## WORK TASK
Print all the entries exactly.

★ ★ ★ ★ ★ ★ ★

(** * Cities duel bot: a shallow embedding of [bot.py] and [database.py]

    The development follows the two source files.

    - Python [str] values are lists of Unicode code points ([list N]).
      The Unicode tables behind [str.lower] and [str.isalpha] are not part
      of the repository; they are the fields of the class [Unicode].  The
      white-space test behind [str.strip] and [str.split] is the fixed
      CPython table and is written out.
    - The module-level dictionaries [games], [player_game] and
      [rematch_offers] are finite maps, the sets are finite sets, and the
      mutable objects stored in them are updated in place by re-inserting
      the changed value under the same key.
    - A game id [f"game_{min(a,b)}_{max(a,b)}"] is the pair
      [(min a b, max a b)]: the formatting is injective on such pairs.
    - The [players] table of the SQLite file is a finite map from
      [user_id] to a row.
    - An [asyncio] task running [turn_timeout] is an entry of the table
      [tasks], from the task's identity to the arguments it was created
      with; a task that is cancelled or has finished is no longer in the
      table.
    - Every handler is one atomic transition: the event loop is
      single-threaded and the handlers are modelled as if no other handler
      ran at their [await] points.  Sending a message appends it to
      [outbox]; a failed delivery is swallowed by the source's
      [try/except] and is not modelled.
    - The task of a clock is modelled a second time, step by step: in
      [live] it runs from one [await] of [end_game] to the next, and
      handlers run in between.  A forfeit that nothing interrupts is the
      atomic [turn_timeout]; one that is interrupted is not.
    - The events of the model are the handlers that change the state:
      [/start] (and [/help], which calls it), [/play], [/leave],
      [/surrender], [/country], [/cancel_rematch], a text message, a press
      of a rematch button, and the end of a clock's sleep.  [/top],
      [/myrank] and [/profile] only read the table.  A rematch button is
      pressed by a player the bot has sent it to. *)

From Stdlib Require Import ZArith NArith Lia String Ascii.
From stdpp Require Import gmap list sorting.

Local Open Scope Z_scope.

(** ** Python strings *)

Abbreviation str := (list N) (only parsing).

Module Py.

(** [Py_UNICODE_ISSPACE]: the characters [str.strip] and [str.split]
    treat as white space. *)
Definition isspace (c : N) : bool :=
  ((9 <=? c) && (c <=? 13) || (28 <=? c) && (c <=? 32)
   || (c =? 133) || (c =? 160) || (c =? 5760)
   || (8192 <=? c) && (c <=? 8202)
   || (c =? 8232) || (c =? 8233) || (c =? 8239) || (c =? 8287)
   || (c =? 12288))%N.

(** [s.lstrip()], [s.rstrip()] and [s.strip()] without arguments. *)
Fixpoint lstrip (s : str) : str :=
  match s with
  | [] => []
  | c :: s' => if isspace c then lstrip s' else s
  end.

Definition rstrip (s : str) : str := rev (lstrip (rev s)).

Definition strip (s : str) : str := rstrip (lstrip s).

(** [s.split()] without arguments: the maximal runs of characters that
    are not white space.  [cur] is the run being read, in reverse. *)
Fixpoint split_from (cur : str) (s : str) : list str :=
  match s with
  | [] => match cur with [] => [] | _ => [rev cur] end
  | c :: s' =>
      if isspace c
      then match cur with
           | [] => split_from [] s'
           | _ => rev cur :: split_from [] s'
           end
      else split_from (c :: cur) s'
  end.

Definition split (s : str) : list str := split_from [] s.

★ ★ ★ ★ ★ ★ ★

## ANSWER SPACE
(** * Cities duel bot: a shallow embedding of [bot.py] and [database.py]

    The development follows the two source files.

    - Python [str] values are lists of Unicode code points ([list N]).
      The Unicode tables behind [str.lower] and [str.isalpha] are not part
      of the repository; they are the fields of the class [Unicode].  The
      white-space test behind [str.strip] and [str.split] is the fixed
      CPython table and is written out.
    - The module-level dictionaries [games], [player_game] and
      [rematch_offers] are finite maps, the sets are finite sets, and the
      mutable objects stored in them are updated in place by re-inserting
      the changed value under the same key.
    - A game id [f"game_{min(a,b)}_{max(a,b)}"] is the pair
      [(min a b, max a b)]: the formatting is injective on such pairs.
    - The [players] table of the SQLite file is a finite map from
      [user_id] to a row.
    - An [asyncio] task running [turn_timeout] is an entry of the table
      [tasks], from the task's identity to the arguments it was created
      with; a task that is cancelled or has finished is no longer in the
      table.
    - Every handler is one atomic transition: the event loop is
      single-threaded and the handlers are modelled as if no other handler
      ran at their [await] points.  Sending a message appends it to
      [outbox]; a failed delivery is swallowed by the source's
      [try/except] and is not modelled.
    - The task of a clock is modelled a second time, step by step: in
      [live] it runs from one [await] of [end_game] to the next, and
      handlers run in between.  A forfeit that nothing interrupts is the
      atomic [turn_timeout]; one that is interrupted is not.
    - The events of the model are the handlers that change the state:
      [/start] (and [/help], which calls it), [/play], [/leave],
      [/surrender], [/country], [/cancel_rematch], a text message, a press
      of a rematch button, and the end of a clock's sleep.  [/top],
      [/myrank] and [/profile] only read the table.  A rematch button is
      pressed by a player the bot has sent it to. *)

From Stdlib Require Import ZArith NArith Lia String Ascii.
From stdpp Require Import gmap list sorting.

Local Open Scope Z_scope.

(** ** Python strings *)

Abbreviation str := (list N) (only parsing).

Module Py.

(** [Py_UNICODE_ISSPACE]: the characters [str.strip] and [str.split]
    treat as white space. *)
Definition isspace (c : N) : bool :=
  ((9 <=? c) && (c <=? 13) || (28 <=? c) && (c <=? 32)
   || (c =? 133) || (c =? 160) || (c =? 5760)
   || (8192 <=? c) && (c <=? 8202)
   || (c =? 8232) || (c =? 8233) || (c =? 8239) || (c =? 8287)
   || (c =? 12288))%N.

(** [s.lstrip()], [s.rstrip()] and [s.strip()] without arguments. *)
Fixpoint lstrip (s : str) : str :=
  match s with
  | [] => []
  | c :: s' => if isspace c then lstrip s' else s
  end.

Definition rstrip (s : str) : str := rev (lstrip (rev s)).

Definition strip (s : str) : str := rstrip (lstrip s).

(** [s.split()] without arguments: the maximal runs of characters that
    are not white space.  [cur] is the run being read, in reverse. *)
Fixpoint split_from (cur : str) (s : str) : list str :=
  match s with
  | [] => match cur with [] => [] | _ => [rev cur] end
  | c :: s' =>
      if isspace c
      then match cur with
           | [] => split_from [] s'
           | _ => rev cur :: split_from [] s'
           end
      else split_from (c :: cur) s'
  end.

Definition split (s : str) : list str := split_from [] s.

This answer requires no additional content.